Security company Kaspersky Lab has detected new backdoor malware that targets Uyghur activists who use Mac OS X as a part of Advanced Persistent Threat (APT) campaign.
The new malware is sending customised emails to certain Uyghur Mac users. The targeted emails included ZIP attachments inside them, which contain a malicious Mac OS X backdoor.
The attachment when opened reveals a JPEG photo together with the malicious application.
When executed, the malware installs itself inside the victim’s Mac and connects to its Command and Control (C&C) server located in China to get instructions and allows its operator to list files, transfer files and run commands on the infected Mac computer.
Kaspersky Lab’s researchers concluded that the malicious application is a newly undetected variant of the MaControl backdoor, which supports both i386 and PowerPC Macs.

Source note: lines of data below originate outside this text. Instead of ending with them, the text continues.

(* ===== verification/ApiPeople.v ===== *)
(** * The control plane: organizations, members, invites, groups and logins

    internal/controlplane: orgs.go, orgcap.go, members.go, invites.go, groups.go, signup.go,
    login.go, passwordcheck.go, me.go and oidc_google.go. *)
From S2P Require Import Prelude GoIO GoStrings GoNet Sessions Requirements Token Authz Prog Identity Calls ClientIP Cloudflare Endpoints Gateway Proxy EgressHandler Api.

Module ApiPeople.
Import Calls Endpoints Api.
Local Open Scope Z_scope.

Section Server.
Context `{lower : UnicodeLower} `{quote : UnicodeQuote} `{ed : Token.Ed25519} `{urls : UrlParse} `{cedar : Authz.Decide.Cedar} `{web : Web}.
Context (a : api).

(** ** Organizations (orgs.go, orgcap.go) *)
Definition toOrgDTO (o : Org) : jv := JObject [("id", JText (o_ID o)); ("name", JText (o_Name o)); ("created_at", JTime (o_CreatedAt o))].

Definition ownedOrgCount (userID : string) : prog (res Z) :=
  r ← ask (ListMembershipsByUser userID);
  Ret match r with
      | Fail err => Fail err
      | Ok ms => Ok (len (List.filter (fun m => bool_decide (m_Role m = RoleOwner)) ms))
      end.

(** Whether the session's user may own another organization; [None] after an answer. *)
Definition underOrgLimit (su : sessionUser) : prog (option unit) :=
  r ← ownedOrgCount (u_ID (su_user su));
  match r with
  | Fail _ => fail 500 "create org failed"
  | Ok owned => if maxOrgsPerUser a <=? owned then fail 409 "organization limit reached" else Ret (Some tt)
  end.

Definition createOrgHandler (r : request) : prog unit :=
  need name := decodeJSON r ["name"] InOne in
  if bool_decide (name = "") then writeError 400 "name required"
  else
    session ← resolveSession r;
    need _ := match session with
              | Some su => if negb (isAdmin r) && (0 <? maxOrgsPerUser a) then underOrgLimit su else Ret (Some tt)
              | None => Ret (Some tt)
              end in
    created ← createOrg a name;
    match created with
    | Fail _ => writeError 500 "create org failed"
    | Ok org =>
        need _ := match session with
                  | Some su =>
                      now ← ask Now;
                      err ← ask (CreateMembership (mkMembership (o_ID org) (u_ID (su_user su)) RoleOwner now None));
                      match err with Some _ => fail 500 "create org failed" | None => Ret (Some tt) end
                  | None => Ret (Some tt)
                  end in
        _ ← audit r "org.create" (o_ID org) (o_Name org);
        writeJSON 201 (toOrgDTO org)
    end.

Definition getOrgHandler (r : request) : prog unit :=
  let id := path r "id" in
  need _ := if isAdmin r then Ret (Some tt)
            else
              session ← resolveSession r;
              match session with
              | None => fail 404 "not found"
              | Some su =>
                  m ← ask (GetMembership id (u_ID (su_user su)));
                  match m with Fail _ => fail 404 "not found" | Ok _ => Ret (Some tt) end
              end in
  o ← ask (GetOrg id);
  need org := checked o in
  writeJSON 200 (toOrgDTO org).

Fixpoint orgs_of (ms : list Membership) : prog (list jv) :=
  match ms with
  | [] => Ret []
  | m :: ms' =>
      o ← ask (GetOrg (m_OrgID m));
      rest ← orgs_of ms';
      Ret match o with Ok org => toOrgDTO org :: rest | Fail _ => rest end
  end.

Definition listOrgsHandler (r : request) : prog unit :=
  session ← resolveSession r;
  match session with
  | Some su =>
      l ← ask (ListMembershipsByUser (u_ID (su_user su)));
      need ms := checked l in
      out ← orgs_of ms;
      writeJSON 200 (JList out)
  | None => l ← ask ListOrgs; writeList l (fun o => Ret (toOrgDTO o))
  end.

(** ** Roles and invites (invites.go) *)
Definition inviteTTL : Z := 7 * 24 * 3600 * second.
Definition errInvalidInvite : goerr := ENew "invalid or expired invite".

Definition roleRank (role : string) : Z :=
  if bool_decide (role = RoleOwner) then 3 else if bool_decide (role = RoleAdmin) then 2 else if bool_decide (role = RoleMember) then 1 else 0.

Definition callerRole (r : request) : string := if isAdmin r then RoleOwner else c_role (r_caller r).
Definition canGrant (r : request) (role : string) : bool := (0 <? roleRank role) && (roleRank role <=? roleRank (callerRole r)).

Definition invite_fields (inv : Invite) : list (string * jv) :=
  [("id", JText (inv_ID inv)); ("email", JText (inv_Email inv)); ("role", JText (inv_Role inv)); ("invited_by", JText (inv_InvitedBy inv));
   ("created_at", JTime (inv_CreatedAt inv)); ("expires_at", JTime (inv_ExpiresAt inv))].
Definition toInviteDTO (inv : Invite) : jv := JObject (invite_fields inv).
Definition inviteURL (token : string) : string := "/?invite=" +:+ Identity.QueryEscape token.

Definition createInvite (orgID email role invitedBy : string) : prog (res (Invite * string)) :=
  t ← randomToken;
  match t with
  | Fail err => Ret (Fail (EWrap "invite token: " err ""))
  | Ok token =>
      now ← ask Now;
      id ← NewID "inv";
      let inv := mkInvite id (Identity.HashToken token) orgID email role invitedBy now (now + inviteTTL) in
      err ← ask (CreateInvite inv);
      Ret match err with Some e => Fail (EWrap "create invite: " e "") | None => Ok (inv, token) end
  end.

Definition lookupInvite (token email : string) : prog (res Invite) :=
  if bool_decide (token = "") then Ret (Fail errInvalidInvite)
  else
    let hash := Identity.HashToken token in
    r ← ask (GetInviteByTokenHash hash);
    match r with
    | Fail err => Ret (Fail (if errIs err ErrNotFound then errInvalidInvite else err))
    | Ok inv =>
        if negb (bool_decide (inv_TokenHash inv = hash)) then Ret (Fail errInvalidInvite)
        else
          now ← ask Now;
          if inv_ExpiresAt inv <? now then _ ← ask (DeleteInvite (inv_OrgID inv) (inv_ID inv)); Ret (Fail errInvalidInvite)
          else if bool_decide (inv_Email inv = email) then Ret (Ok inv)
          else Ret (Fail errInvalidInvite)
    end.

Definition acceptInvite (userID : string) (inv : Invite) : prog (option goerr) :=
  now ← ask Now;
  err ← ask (ClaimInviteCreatingMembership inv userID now);
  Ret match err with Some e => Some (if errIs e ErrConflict then errInvalidInvite else e) | None => None end.

Fixpoint redeem_each (userID : string) (now : Z) (invites : list Invite) : prog (option goerr) :=
  match invites with
  | [] => Ret None
  | inv :: invites' =>
      if inv_ExpiresAt inv <? now then redeem_each userID now invites'
      else
        err ← acceptInvite userID inv;
        match err with
        | Some e => if errIs e errInvalidInvite then redeem_each userID now invites' else Ret (Some e)
        | None => redeem_each userID now invites'
        end
  end.

Definition redeemVerifiedEmailInvites (user : User) : prog (option goerr) :=
  l ← ask (ListInvitesByEmail (u_Email user));
  match l with
  | Fail err => Ret (Some err)
  | Ok invites => now ← ask Now; redeem_each (u_ID user) now invites
  end.

Definition hasLiveInviteFor (email : string) : prog bool :=
  l ← ask (ListInvitesByEmail email);
  match l with
  | Fail _ => Ret false
  | Ok invites => now ← ask Now; Ret (existsb (fun inv => now <? inv_ExpiresAt inv) invites)
  end.

Definition listInvitesHandler (r : request) : prog unit :=
  l ← ask (ListInvitesByOrg (orgScope r)); writeList l (fun i => Ret (toInviteDTO i)).

Definition revokeInviteHandler (r : request) : prog unit :=
  let id := path r "id" in
  err ← ask (DeleteInvite (orgScope r) id);
  need _ := passed (handleErr err) in
  _ ← audit r "invite.revoke" id "";
  noContent.

(** ** The caller's own account (me.go, login.go) *)
Fixpoint memberships_of (ms : list Membership) : prog (list jv) :=
  match ms with
  | [] => Ret []
  | m :: ms' =>
      o ← ask (GetOrg (m_OrgID m));
      let name := match o with Ok org => o_Name org | Fail _ => m_OrgID m end in
      rest ← memberships_of ms';
      Ret (JObject [("org_id", JText (m_OrgID m)); ("org_name", JText name); ("role", JText (m_Role m))] :: rest)
  end.

(** The role of the last membership in the active organization. *)
Definition active_role (org : string) (ms : list Membership) : string :=
  fold_left (fun role m => if bool_decide (m_OrgID m = org) then m_Role m else role) ms "".

Definition writeMe (status : Z) (user : User) (activeOrgID : string) : prog unit :=
  l ← ask (ListMembershipsByUser (u_ID user));
  match l with
  | Fail _ => writeError 500 "internal error"
  | Ok ms =>
      out ← memberships_of ms;
      writeJSON status (JObject [("id", JText (u_ID user)); ("email", JText (u_Email user)); ("name", JText (u_Name user));
        ("active_org_id", JText activeOrgID); ("role", JText (active_role activeOrgID ms)); ("memberships", JList out)])
  end.

Definition meHandler (r : request) : prog unit :=
  session ← resolveSession r;
  match session with
  | None => writeError 401 "not authenticated"
  | Some su => writeMe 200 (su_user su) (su_orgID su)
  end.

Definition switchOrgHandler (r : request) : prog unit :=
  session ← resolveSession r;
  match session with
  | None => writeError 401 "not authenticated"
  | Some su =>
      need orgID := decodeJSON r ["org_id"] InOne in
      m ← ask (GetMembership orgID (u_ID (su_user su)));
      if match m with Ok m => match m_DisabledAt m with None => false | Some _ => true end | Fail _ => true end
      then writeError 404 "not found"
      else
        _ ← match r_Cookie r !! sessionCookie with
            | Some raw => _ ← ask (DeleteSession (Identity.HashToken raw)); Ret tt
            | None => Ret tt
            end;
        err ← issueSession a (u_ID (su_user su)) orgID (su_authMethod su) (Some (su_authTime su));
        match err with
        | Some _ => writeError 500 "session failed"
        | None => writeMe 200 (su_user su) orgID
        end
  end.

Definition primaryOrg (userID : string) : prog (option string) :=
  l ← ask (ListMembershipsByUser userID);
  Ret match l with
      | Fail _ => None
      | Ok ms => m_OrgID <$> List.find (fun m => match m_DisabledAt m with None => true | Some _ => false end) ms
      end.

Definition acceptInviteHandler (r : request) : prog unit :=
  session ← resolveSession r;
  match session with
  | None => writeError 401 "not authenticated"
  | Some su =>
      need token := decodeJSON r ["invite_token"] InOne in
      ok ← authRateAllowed a r (u_Email (su_user su));
      if negb ok then writeError 429 "too many attempts, try again later"
      else
        found ← lookupInvite token (u_Email (su_user su));
        match found with
        | Fail err => if errIs err errInvalidInvite then writeError 403 "invalid or expired invite" else _ ← handleErr (Some err); Ret tt
        | Ok inv =>
            err ← acceptInvite (u_ID (su_user su)) inv;
            match err with
            | Some e => if errIs e errInvalidInvite then writeError 403 "invalid or expired invite" else writeError 500 "internal error"
            | None => writeMe 200 (su_user su) (su_orgID su)
            end
        end
  end.

Definition normalizeEmail (email : string) : string := ToLower (TrimSpace email).

Definition AuthMethodPassword : string := "password".
Definition AuthMethodOIDC : string := "oidc".

Definition passwordMatches (hash password : string) : bool := negb (bool_decide (hash = "")) && bcrypt_matches hash password.

(** The session of a user who logged in, and the answer. *)
Definition startSession (user : User) (method : string) (k : string -> prog unit) : prog unit :=
  org ← primaryOrg (u_ID user);
  match org with
  | None => writeError 403 "no organization membership"
  | Some orgID =>
      err ← issueSession a (u_ID user) orgID method None;
      match err with
      | Some _ => writeError 500 "session failed"
      | None => k orgID
      end
  end.

Definition passwordOn : bool := match auth a with Some c => passwordEnabled c | None => false end.

Definition loginHandler (r : request) : prog unit :=
  if negb passwordOn then writeError 403 "password login disabled"
  else
    need req := decodeJSON r ["email"; "password"] InTwo in
    let email := normalizeEmail req.1 in
    ok ← authRateAllowed a r email;
    if negb ok then writeError 429 "too many attempts, try again later"
    else if bool_decide (email = "") then writeError 401 "invalid credentials"
    else
      u ← ask (GetUserByEmail email);
      match u with
      | Fail err => if errIs err ErrNotFound then writeError 401 "invalid credentials" else writeStoreUnavailable
      | Ok user =>
          if negb (passwordMatches (u_PasswordHash user) req.2) then writeError 401 "invalid credentials"
          else startSession user AuthMethodPassword (writeMe 200 user)
      end.

(** ** Members (members.go) *)
Definition validRole (role : string) : bool := bool_decide (role ∈ [RoleOwner; RoleAdmin; RoleMember]).

(** [mail.ParseAddress]; then a dot after the last at sign and none at the end. *)
Definition validEmail (email : string) : bool :=
  bool_decide (mail_address email = Some email) &&
  match last_cut_bytes "@" (bytes_of email) with
  | Some (before, after) => negb (bool_decide (before = [])) && existsb (Ascii.eqb ".") after && negb (HasSuffix email ".")
  | None => false
  end.

Definition userDTO (u : User) : jv := JObject [("id", JText (u_ID u)); ("email", JText (u_Email u)); ("name", JText (u_Name u))].

Definition usersByID (ids : list string) : prog (res (gmap string User)) :=
  r ← ask (GetUsersByIDs ids);
  Ret match r with
      | Fail err => Fail err
      | Ok users => Ok (fold_left (fun m u => <[u_ID u := u]> m) users ∅)
      end.

Definition is_some {A} (o : option A) : bool := match o with Some _ => true | None => false end.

Kaspersky Lab Global Research & Analysis director Costin Raiu said as the adoption increases for Mac OS X, the attacks for both mass-infection and targeted campaigns will also grow.
"Attackers will continue to refine and enhance their methods to mix exploits and social engineering techniques to try and infect victims." Raiu said.
"Just like PC malware, this combination is commonly the most effective and cybercriminals will continue to challenge Mac OS X users’ security, both technically and psychologically."